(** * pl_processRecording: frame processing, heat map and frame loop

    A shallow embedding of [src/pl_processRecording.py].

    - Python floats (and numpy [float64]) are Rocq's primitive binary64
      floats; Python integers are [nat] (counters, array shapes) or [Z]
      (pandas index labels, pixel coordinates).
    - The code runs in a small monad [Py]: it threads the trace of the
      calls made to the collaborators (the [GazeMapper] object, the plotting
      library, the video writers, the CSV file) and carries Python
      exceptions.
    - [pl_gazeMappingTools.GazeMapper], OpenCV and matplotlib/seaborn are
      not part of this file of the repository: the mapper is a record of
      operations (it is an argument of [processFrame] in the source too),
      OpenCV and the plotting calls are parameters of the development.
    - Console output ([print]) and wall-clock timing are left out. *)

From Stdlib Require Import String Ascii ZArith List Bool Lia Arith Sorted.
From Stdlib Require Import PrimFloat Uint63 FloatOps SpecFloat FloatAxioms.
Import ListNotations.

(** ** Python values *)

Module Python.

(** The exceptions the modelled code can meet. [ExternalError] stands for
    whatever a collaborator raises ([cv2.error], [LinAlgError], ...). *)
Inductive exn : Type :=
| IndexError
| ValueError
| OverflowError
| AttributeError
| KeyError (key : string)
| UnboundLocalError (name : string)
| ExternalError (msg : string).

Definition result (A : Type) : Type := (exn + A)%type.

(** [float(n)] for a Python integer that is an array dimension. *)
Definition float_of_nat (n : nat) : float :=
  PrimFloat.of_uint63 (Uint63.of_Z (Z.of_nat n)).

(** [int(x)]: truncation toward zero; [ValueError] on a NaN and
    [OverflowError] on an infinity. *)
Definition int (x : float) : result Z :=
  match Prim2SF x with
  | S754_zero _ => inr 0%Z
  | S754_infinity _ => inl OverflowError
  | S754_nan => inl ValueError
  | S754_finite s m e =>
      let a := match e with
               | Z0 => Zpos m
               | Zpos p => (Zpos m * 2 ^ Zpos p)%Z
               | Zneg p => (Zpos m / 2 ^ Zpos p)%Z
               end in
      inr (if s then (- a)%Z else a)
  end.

◆ ◆ ◆

> **Task requirements**
Line by line, write out the whole listing exactly.

> **Response to this task**
(** * pl_processRecording: frame processing, heat map and frame loop

    A shallow embedding of [src/pl_processRecording.py].

    - Python floats (and numpy [float64]) are Rocq's primitive binary64
      floats; Python integers are [nat] (counters, array shapes) or [Z]
      (pandas index labels, pixel coordinates).
    - The code runs in a small monad [Py]: it threads the trace of the
      calls made to the collaborators (the [GazeMapper] object, the plotting
      library, the video writers, the CSV file) and carries Python
      exceptions.
    - [pl_gazeMappingTools.GazeMapper], OpenCV and matplotlib/seaborn are
      not part of this file of the repository: the mapper is a record of
      operations (it is an argument of [processFrame] in the source too),
      OpenCV and the plotting calls are parameters of the development.
    - Console output ([print]) and wall-clock timing are left out. *)

From Stdlib Require Import String Ascii ZArith List Bool Lia Arith Sorted.
From Stdlib Require Import PrimFloat Uint63 FloatOps SpecFloat FloatAxioms.
Import ListNotations.

(** ** Python values *)

Module Python.

(** The exceptions the modelled code can meet. [ExternalError] stands for
    whatever a collaborator raises ([cv2.error], [LinAlgError], ...). *)
Inductive exn : Type :=
| IndexError
| ValueError
| OverflowError
| AttributeError
| KeyError (key : string)
| UnboundLocalError (name : string)
| ExternalError (msg : string).

Definition result (A : Type) : Type := (exn + A)%type.

(** [float(n)] for a Python integer that is an array dimension. *)
Definition float_of_nat (n : nat) : float :=
  PrimFloat.of_uint63 (Uint63.of_Z (Z.of_nat n)).

(** [int(x)]: truncation toward zero; [ValueError] on a NaN and
    [OverflowError] on an infinity. *)
Definition int (x : float) : result Z :=
  match Prim2SF x with
  | S754_zero _ => inr 0%Z
  | S754_infinity _ => inl OverflowError
  | S754_nan => inl ValueError
  | S754_finite s m e =>
      let a := match e with
               | Z0 => Zpos m
               | Zpos p => (Zpos m * 2 ^ Zpos p)%Z
               | Zneg p => (Zpos m / 2 ^ Zpos p)%Z
               end in
      inr (if s then (- a)%Z else a)
  end.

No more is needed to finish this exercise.